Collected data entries
════════

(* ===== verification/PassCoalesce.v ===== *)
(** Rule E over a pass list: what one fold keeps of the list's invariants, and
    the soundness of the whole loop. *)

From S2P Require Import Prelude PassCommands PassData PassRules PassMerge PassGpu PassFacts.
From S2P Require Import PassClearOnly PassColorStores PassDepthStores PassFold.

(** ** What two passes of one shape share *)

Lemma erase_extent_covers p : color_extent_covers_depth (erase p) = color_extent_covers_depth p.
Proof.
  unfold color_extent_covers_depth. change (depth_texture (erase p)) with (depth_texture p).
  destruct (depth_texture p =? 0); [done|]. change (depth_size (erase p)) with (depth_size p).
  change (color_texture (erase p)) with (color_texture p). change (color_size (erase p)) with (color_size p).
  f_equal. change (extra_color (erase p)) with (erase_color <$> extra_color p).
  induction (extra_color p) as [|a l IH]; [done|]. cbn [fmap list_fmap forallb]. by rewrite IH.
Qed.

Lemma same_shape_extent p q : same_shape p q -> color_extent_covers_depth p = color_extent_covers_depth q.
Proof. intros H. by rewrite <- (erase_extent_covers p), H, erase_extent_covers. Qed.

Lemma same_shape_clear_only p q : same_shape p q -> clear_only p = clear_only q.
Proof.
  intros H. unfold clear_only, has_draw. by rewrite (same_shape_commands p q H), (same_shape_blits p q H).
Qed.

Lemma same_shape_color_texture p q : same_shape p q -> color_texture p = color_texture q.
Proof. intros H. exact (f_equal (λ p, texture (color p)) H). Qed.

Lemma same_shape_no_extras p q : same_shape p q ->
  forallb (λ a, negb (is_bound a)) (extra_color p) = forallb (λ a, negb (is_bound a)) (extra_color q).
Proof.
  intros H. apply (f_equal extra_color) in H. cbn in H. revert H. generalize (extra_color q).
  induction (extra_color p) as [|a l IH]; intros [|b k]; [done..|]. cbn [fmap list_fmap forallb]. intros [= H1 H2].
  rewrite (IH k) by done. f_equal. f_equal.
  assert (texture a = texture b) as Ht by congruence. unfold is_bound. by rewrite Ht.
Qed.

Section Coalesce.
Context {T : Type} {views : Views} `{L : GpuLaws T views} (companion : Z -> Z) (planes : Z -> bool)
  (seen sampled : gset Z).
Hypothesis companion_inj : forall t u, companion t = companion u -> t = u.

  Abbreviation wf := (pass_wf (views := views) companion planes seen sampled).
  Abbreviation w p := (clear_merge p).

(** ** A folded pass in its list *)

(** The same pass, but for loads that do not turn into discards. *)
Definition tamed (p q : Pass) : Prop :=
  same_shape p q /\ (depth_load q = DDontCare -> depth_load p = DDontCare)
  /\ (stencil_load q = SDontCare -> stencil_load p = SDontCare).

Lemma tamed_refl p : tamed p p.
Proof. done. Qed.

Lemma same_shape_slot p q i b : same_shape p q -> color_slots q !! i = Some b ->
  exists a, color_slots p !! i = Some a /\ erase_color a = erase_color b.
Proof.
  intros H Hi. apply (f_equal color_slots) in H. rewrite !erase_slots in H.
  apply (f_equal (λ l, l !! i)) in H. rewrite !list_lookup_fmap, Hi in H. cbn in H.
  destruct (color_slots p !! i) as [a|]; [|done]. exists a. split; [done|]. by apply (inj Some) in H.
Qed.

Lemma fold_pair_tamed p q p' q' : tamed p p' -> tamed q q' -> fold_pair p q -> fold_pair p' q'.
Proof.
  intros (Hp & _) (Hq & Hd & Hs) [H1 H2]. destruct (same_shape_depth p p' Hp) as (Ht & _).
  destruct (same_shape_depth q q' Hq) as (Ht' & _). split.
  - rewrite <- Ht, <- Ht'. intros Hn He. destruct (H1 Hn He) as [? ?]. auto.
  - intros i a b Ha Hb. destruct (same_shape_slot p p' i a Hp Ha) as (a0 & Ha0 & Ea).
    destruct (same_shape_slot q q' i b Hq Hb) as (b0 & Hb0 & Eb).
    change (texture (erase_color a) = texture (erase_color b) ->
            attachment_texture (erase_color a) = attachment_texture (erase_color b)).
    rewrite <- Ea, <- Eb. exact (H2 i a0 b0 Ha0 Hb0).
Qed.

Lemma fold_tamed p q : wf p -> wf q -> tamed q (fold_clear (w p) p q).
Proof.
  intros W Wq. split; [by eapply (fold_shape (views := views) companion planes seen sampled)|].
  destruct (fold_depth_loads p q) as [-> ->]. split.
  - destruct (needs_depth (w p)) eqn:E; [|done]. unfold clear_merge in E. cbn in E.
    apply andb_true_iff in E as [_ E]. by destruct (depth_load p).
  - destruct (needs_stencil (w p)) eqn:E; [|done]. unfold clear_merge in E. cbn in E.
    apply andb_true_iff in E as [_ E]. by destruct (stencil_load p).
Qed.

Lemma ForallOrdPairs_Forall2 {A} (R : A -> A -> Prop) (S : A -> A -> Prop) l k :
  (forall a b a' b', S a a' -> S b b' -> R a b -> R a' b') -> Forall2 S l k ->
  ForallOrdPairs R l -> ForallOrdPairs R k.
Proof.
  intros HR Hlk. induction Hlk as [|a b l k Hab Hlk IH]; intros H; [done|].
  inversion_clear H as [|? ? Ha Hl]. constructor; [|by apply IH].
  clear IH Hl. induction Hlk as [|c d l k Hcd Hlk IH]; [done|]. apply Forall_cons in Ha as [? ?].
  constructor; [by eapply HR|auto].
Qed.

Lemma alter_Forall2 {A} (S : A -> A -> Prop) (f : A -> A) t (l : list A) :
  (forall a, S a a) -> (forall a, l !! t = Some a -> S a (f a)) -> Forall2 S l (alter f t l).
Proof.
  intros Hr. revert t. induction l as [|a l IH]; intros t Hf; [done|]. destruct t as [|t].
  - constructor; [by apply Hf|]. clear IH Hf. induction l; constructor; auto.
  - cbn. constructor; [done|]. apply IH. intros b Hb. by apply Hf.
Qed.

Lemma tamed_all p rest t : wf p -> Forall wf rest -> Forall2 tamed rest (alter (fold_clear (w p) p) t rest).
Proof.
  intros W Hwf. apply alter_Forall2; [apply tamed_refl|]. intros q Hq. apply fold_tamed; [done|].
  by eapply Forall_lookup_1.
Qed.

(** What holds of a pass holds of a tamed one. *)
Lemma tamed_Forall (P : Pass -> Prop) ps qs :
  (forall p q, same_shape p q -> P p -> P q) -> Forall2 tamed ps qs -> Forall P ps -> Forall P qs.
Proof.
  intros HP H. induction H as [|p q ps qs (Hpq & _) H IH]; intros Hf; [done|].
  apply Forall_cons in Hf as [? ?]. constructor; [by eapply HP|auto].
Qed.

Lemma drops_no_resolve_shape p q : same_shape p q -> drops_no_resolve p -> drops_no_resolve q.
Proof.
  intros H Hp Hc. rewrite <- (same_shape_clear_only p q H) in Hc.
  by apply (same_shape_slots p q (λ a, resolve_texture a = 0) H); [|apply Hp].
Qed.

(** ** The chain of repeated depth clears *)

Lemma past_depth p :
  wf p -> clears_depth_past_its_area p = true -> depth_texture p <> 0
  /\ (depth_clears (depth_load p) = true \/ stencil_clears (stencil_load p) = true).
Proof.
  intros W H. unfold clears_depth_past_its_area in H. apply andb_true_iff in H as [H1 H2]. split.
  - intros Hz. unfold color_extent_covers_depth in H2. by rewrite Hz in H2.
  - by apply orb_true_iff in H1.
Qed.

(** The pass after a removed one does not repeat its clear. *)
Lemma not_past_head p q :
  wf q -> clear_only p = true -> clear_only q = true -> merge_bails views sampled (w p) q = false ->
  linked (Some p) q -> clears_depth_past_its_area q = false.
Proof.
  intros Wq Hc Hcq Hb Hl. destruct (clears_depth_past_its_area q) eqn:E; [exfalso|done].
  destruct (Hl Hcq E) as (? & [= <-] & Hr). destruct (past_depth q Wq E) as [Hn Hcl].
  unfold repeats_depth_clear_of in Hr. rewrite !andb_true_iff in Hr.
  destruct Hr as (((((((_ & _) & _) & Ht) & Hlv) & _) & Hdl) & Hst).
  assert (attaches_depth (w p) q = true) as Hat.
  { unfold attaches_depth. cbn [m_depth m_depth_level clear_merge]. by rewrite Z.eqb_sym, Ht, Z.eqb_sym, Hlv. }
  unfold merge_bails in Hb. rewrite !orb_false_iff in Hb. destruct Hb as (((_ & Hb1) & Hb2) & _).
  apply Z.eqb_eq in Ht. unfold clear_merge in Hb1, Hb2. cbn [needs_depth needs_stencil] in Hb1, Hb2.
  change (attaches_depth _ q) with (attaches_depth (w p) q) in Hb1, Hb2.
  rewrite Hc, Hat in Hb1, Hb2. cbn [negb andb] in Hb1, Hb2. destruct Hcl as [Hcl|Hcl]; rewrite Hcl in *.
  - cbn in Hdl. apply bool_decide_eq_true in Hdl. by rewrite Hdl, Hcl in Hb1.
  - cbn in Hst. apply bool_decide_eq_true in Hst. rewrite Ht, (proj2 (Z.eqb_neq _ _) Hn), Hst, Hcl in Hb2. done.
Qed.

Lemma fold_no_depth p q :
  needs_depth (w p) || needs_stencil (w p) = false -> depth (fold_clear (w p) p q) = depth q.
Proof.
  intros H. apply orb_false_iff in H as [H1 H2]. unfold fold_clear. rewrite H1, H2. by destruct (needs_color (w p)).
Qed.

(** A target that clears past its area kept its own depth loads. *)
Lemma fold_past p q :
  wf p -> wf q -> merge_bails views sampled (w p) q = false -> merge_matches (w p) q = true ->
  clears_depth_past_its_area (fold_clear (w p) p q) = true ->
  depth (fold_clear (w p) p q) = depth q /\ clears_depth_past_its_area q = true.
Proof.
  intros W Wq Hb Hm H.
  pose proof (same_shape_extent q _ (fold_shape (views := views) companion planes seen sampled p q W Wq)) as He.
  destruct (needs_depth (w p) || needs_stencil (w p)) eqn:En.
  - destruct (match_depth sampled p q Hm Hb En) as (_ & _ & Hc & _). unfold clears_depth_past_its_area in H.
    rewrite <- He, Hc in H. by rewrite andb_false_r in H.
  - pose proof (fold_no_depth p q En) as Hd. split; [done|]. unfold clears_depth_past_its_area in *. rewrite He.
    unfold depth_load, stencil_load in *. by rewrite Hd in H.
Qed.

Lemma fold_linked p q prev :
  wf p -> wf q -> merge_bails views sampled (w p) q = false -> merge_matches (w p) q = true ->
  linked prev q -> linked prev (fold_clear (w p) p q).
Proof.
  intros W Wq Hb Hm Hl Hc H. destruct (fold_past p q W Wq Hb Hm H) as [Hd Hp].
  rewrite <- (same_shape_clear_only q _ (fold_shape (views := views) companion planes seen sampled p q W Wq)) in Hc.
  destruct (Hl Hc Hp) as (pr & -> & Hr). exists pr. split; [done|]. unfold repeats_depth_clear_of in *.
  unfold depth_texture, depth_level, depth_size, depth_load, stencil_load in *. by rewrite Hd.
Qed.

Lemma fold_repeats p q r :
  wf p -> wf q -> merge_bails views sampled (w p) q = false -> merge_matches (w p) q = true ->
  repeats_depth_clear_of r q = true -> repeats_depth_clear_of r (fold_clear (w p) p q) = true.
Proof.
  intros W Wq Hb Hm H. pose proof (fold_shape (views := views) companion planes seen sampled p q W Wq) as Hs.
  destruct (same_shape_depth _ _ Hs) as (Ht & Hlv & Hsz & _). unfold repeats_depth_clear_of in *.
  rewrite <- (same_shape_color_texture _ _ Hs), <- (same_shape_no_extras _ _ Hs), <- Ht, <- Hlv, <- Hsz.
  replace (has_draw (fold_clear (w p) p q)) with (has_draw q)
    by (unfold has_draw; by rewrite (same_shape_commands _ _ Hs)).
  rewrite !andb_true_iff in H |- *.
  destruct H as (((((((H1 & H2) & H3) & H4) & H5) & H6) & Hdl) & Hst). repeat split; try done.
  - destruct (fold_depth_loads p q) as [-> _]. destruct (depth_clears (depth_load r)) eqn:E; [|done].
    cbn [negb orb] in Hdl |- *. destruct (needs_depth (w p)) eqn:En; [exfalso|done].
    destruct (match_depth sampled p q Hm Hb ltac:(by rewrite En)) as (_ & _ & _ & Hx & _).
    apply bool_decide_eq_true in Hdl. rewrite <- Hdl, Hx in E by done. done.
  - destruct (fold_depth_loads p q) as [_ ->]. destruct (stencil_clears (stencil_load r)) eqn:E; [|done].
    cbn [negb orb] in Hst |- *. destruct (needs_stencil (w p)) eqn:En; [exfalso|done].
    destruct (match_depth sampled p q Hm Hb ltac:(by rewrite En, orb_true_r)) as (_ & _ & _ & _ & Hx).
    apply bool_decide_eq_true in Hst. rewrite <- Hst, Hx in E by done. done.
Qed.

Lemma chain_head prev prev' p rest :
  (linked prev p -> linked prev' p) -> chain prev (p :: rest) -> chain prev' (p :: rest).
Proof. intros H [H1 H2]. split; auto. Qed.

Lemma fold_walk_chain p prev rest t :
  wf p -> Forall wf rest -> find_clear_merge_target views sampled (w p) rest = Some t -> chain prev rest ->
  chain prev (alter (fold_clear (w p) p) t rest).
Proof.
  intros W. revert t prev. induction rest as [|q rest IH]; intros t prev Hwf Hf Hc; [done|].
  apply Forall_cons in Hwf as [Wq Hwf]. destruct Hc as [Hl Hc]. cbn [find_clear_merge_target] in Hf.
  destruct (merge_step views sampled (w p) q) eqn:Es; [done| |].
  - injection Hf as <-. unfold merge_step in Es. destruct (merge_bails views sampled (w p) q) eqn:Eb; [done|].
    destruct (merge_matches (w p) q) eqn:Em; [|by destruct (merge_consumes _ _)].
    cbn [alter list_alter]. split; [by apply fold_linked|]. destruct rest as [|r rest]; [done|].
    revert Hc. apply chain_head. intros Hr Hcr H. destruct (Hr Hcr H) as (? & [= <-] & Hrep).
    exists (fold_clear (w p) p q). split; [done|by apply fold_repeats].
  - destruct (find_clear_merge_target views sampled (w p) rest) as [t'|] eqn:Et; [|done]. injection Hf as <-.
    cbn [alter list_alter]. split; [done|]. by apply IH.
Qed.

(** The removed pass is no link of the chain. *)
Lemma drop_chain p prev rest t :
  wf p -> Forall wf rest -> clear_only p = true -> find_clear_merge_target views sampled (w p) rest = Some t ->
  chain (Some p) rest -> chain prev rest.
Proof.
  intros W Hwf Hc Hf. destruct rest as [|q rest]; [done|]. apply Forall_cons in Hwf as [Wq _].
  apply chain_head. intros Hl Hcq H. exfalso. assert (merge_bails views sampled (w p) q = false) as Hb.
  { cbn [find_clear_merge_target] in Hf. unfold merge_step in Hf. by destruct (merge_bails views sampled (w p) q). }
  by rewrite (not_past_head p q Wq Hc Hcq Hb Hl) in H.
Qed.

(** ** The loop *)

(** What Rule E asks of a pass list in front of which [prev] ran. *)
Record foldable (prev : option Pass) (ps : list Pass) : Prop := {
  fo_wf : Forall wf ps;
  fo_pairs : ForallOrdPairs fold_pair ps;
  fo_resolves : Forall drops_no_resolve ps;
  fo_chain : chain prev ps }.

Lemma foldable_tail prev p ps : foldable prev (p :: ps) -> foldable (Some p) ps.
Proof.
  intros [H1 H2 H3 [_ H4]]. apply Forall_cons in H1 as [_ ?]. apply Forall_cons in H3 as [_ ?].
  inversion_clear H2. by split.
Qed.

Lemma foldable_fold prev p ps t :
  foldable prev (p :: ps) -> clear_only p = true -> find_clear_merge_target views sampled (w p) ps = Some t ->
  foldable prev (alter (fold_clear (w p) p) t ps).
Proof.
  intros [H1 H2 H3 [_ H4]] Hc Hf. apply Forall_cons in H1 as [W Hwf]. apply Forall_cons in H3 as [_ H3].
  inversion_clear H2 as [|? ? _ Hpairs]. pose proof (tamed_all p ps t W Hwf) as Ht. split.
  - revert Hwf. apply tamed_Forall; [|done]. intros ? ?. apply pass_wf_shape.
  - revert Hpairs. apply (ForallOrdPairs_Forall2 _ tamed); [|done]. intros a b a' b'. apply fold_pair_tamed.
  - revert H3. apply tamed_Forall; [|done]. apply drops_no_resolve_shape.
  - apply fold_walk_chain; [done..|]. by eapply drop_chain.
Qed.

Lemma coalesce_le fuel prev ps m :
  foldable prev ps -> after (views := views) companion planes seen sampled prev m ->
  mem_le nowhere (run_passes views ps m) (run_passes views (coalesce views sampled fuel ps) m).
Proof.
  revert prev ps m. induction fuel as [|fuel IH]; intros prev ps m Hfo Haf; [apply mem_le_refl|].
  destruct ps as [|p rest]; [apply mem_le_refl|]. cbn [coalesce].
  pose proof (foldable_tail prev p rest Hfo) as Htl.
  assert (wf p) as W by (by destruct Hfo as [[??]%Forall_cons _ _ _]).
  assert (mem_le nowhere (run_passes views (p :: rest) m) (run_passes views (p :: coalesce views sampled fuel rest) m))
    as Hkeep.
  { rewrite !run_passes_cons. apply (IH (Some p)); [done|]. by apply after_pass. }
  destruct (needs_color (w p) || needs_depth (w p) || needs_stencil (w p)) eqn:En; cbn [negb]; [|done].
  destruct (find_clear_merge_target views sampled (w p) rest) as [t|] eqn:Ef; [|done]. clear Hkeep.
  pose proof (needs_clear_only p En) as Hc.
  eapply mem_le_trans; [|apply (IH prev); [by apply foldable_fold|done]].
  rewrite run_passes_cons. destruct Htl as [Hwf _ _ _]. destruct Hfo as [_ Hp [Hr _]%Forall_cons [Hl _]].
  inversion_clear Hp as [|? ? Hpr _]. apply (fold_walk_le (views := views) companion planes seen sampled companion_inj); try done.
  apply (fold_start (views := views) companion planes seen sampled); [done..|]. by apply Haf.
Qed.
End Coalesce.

════════

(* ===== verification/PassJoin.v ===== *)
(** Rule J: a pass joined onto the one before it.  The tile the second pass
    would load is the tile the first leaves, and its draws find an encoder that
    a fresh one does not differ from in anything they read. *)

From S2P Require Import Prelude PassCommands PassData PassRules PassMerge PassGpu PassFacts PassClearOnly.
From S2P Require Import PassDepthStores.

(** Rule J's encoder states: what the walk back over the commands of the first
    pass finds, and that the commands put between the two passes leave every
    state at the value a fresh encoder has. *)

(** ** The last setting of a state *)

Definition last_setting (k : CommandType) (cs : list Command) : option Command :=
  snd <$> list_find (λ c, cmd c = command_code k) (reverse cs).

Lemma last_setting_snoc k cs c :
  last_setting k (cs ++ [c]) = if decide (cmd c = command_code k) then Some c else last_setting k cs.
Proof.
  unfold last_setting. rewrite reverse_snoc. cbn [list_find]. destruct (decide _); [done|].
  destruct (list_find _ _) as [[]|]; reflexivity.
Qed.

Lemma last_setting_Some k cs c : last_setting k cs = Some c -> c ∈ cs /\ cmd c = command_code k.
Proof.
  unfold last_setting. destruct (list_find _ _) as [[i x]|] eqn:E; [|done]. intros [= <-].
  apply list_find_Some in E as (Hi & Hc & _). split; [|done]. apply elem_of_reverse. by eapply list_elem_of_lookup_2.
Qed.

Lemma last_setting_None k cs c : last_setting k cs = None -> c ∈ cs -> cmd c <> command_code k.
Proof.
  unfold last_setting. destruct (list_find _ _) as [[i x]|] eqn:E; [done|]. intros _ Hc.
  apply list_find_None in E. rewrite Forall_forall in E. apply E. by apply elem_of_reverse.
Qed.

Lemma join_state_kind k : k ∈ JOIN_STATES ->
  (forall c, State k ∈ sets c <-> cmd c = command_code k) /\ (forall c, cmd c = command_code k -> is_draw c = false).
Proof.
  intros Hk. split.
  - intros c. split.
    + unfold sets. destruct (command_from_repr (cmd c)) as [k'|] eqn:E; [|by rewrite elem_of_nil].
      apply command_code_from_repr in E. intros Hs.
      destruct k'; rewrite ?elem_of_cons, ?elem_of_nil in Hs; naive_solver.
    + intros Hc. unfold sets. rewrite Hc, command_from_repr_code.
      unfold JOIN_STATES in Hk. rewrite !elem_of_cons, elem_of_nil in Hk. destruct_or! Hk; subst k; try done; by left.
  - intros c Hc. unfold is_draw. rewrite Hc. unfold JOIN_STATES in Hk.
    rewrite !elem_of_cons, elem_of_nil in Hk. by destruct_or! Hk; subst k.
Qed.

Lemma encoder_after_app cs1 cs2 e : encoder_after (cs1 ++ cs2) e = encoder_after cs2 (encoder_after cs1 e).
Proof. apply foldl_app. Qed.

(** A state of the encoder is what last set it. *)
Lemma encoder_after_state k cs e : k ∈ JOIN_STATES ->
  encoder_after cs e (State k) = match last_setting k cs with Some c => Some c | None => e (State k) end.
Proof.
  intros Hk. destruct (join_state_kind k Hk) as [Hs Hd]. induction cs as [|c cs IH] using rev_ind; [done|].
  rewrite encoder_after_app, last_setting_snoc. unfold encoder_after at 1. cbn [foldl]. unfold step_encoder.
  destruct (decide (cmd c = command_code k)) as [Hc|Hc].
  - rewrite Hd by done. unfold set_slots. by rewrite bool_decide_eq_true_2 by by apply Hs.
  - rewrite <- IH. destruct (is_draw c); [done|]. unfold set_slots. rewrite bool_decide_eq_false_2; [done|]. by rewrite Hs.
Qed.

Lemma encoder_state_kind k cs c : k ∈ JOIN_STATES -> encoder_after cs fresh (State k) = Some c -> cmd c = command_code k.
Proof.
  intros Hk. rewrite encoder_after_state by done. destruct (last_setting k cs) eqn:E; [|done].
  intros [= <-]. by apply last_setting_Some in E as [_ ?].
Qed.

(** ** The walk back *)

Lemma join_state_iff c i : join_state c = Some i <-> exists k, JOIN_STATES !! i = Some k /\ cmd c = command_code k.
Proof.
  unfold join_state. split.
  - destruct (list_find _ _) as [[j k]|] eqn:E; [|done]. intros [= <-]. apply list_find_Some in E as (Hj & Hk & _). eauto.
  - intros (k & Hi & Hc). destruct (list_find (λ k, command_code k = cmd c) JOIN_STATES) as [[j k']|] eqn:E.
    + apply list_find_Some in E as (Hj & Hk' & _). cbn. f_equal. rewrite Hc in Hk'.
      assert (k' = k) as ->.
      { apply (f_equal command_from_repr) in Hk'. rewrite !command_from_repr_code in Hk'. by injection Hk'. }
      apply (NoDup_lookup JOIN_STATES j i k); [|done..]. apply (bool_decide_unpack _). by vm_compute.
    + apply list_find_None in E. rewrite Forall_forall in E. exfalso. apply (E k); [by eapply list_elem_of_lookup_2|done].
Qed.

════════

#### Problem description
Copy the lines above exactly. Start with the line containing "replace (has_draw (fold_clear", end with the line containing "destruct (match_depth sampled p q Hm Hb ltac:(by rewrite En))", and include both.

#### Solution to the exercise
  replace (has_draw (fold_clear (w p) p q)) with (has_draw q)
    by (unfold has_draw; by rewrite (same_shape_commands _ _ Hs)).
  rewrite !andb_true_iff in H |- *.
  destruct H as (((((((H1 & H2) & H3) & H4) & H5) & H6) & Hdl) & Hst). repeat split; try done.
  - destruct (fold_depth_loads p q) as [-> _]. destruct (depth_clears (depth_load r)) eqn:E; [|done].
    cbn [negb orb] in Hdl |- *. destruct (needs_depth (w p)) eqn:En; [exfalso|done].
    destruct (match_depth sampled p q Hm Hb ltac:(by rewrite En)) as (_ & _ & _ & Hx & _).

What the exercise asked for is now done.